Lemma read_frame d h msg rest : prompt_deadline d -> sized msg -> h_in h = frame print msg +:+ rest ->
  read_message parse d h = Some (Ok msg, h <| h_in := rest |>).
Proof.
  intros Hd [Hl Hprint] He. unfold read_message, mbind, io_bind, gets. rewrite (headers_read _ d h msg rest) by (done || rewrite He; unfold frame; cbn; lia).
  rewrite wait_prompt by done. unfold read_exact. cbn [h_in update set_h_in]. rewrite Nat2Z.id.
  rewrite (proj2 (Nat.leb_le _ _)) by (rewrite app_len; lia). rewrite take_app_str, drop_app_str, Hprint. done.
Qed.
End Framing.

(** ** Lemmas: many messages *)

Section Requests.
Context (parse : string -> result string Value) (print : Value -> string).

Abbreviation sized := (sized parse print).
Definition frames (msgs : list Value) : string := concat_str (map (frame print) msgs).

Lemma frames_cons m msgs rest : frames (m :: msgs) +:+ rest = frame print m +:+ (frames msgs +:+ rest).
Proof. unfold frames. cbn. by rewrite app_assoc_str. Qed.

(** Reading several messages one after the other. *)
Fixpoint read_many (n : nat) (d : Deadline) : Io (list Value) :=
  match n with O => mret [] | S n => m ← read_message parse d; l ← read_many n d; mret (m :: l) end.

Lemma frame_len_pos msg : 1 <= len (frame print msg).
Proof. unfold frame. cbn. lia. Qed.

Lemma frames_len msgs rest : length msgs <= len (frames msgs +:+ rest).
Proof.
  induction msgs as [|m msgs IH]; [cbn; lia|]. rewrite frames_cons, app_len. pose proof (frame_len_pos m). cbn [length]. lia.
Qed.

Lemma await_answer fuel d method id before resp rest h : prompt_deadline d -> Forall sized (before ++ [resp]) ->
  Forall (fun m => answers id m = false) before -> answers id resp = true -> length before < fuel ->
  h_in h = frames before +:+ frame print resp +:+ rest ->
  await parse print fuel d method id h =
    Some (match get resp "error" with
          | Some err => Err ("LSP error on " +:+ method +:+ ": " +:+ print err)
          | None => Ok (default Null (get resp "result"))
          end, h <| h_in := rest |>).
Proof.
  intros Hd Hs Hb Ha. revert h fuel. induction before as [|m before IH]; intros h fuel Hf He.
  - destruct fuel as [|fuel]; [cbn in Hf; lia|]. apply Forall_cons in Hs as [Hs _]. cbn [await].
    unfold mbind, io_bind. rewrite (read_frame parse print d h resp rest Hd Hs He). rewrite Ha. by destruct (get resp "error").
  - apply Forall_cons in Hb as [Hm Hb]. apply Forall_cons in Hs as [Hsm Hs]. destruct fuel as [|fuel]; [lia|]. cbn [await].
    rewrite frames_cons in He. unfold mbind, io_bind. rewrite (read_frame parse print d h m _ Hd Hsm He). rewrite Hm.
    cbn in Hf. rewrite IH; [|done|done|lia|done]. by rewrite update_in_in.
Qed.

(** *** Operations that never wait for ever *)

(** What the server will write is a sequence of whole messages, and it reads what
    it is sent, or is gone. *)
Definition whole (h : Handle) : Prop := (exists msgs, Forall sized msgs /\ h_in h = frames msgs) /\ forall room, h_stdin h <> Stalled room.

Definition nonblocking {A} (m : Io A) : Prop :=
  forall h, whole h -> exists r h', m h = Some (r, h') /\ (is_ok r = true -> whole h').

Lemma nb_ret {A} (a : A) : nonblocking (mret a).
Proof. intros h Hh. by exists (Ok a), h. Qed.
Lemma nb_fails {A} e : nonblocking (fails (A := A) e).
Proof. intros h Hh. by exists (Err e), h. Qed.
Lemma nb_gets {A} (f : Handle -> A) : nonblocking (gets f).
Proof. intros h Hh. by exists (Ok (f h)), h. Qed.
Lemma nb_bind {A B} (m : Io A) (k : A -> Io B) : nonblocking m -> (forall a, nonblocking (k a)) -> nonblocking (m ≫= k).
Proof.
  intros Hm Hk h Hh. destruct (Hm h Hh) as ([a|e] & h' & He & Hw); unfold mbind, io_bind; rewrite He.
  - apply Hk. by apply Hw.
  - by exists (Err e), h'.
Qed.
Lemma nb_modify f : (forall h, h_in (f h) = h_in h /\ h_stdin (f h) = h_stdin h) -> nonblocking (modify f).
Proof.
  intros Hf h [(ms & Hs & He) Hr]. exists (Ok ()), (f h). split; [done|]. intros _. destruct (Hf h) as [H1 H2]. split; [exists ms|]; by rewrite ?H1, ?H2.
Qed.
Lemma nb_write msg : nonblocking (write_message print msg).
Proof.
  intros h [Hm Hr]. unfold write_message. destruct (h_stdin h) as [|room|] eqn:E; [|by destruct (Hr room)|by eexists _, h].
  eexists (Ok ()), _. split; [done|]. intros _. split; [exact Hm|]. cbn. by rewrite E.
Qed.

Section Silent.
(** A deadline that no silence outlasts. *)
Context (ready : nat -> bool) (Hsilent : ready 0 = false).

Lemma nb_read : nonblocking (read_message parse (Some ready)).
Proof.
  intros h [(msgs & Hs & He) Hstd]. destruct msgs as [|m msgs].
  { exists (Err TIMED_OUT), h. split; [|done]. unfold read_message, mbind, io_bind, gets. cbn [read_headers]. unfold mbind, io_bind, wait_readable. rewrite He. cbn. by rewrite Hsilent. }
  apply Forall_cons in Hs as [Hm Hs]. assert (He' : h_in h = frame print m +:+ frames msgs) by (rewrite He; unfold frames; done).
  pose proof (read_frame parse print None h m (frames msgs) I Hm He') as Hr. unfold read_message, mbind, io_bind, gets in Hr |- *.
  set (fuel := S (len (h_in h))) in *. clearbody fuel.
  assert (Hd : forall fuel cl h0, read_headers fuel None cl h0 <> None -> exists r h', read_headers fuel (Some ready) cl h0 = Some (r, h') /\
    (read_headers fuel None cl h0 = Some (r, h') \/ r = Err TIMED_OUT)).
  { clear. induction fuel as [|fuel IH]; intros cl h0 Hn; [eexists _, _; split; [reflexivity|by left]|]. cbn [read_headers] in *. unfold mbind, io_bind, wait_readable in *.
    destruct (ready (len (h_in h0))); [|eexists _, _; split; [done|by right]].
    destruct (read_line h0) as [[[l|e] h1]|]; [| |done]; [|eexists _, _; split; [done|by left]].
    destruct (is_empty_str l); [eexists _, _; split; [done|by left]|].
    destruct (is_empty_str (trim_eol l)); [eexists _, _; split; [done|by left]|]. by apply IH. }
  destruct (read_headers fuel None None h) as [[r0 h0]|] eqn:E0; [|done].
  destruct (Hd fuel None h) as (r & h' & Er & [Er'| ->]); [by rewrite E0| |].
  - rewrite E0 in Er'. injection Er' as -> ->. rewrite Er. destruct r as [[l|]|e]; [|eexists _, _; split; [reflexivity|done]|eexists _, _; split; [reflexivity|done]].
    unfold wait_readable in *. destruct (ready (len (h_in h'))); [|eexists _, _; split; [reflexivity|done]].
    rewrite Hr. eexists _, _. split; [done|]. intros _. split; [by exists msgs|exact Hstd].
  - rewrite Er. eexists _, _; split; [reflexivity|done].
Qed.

## WHAT THE EXERCISE ASKS
Collect the lines of the records that include the string "Handle".

## RESPONSE BELOW
Definition whole (h : Handle) : Prop := (exists msgs, Forall sized msgs /\ h_in h = frames msgs) /\ forall room, h_stdin h <> Stalled room.
Lemma nb_gets {A} (f : Handle -> A) : nonblocking (gets f).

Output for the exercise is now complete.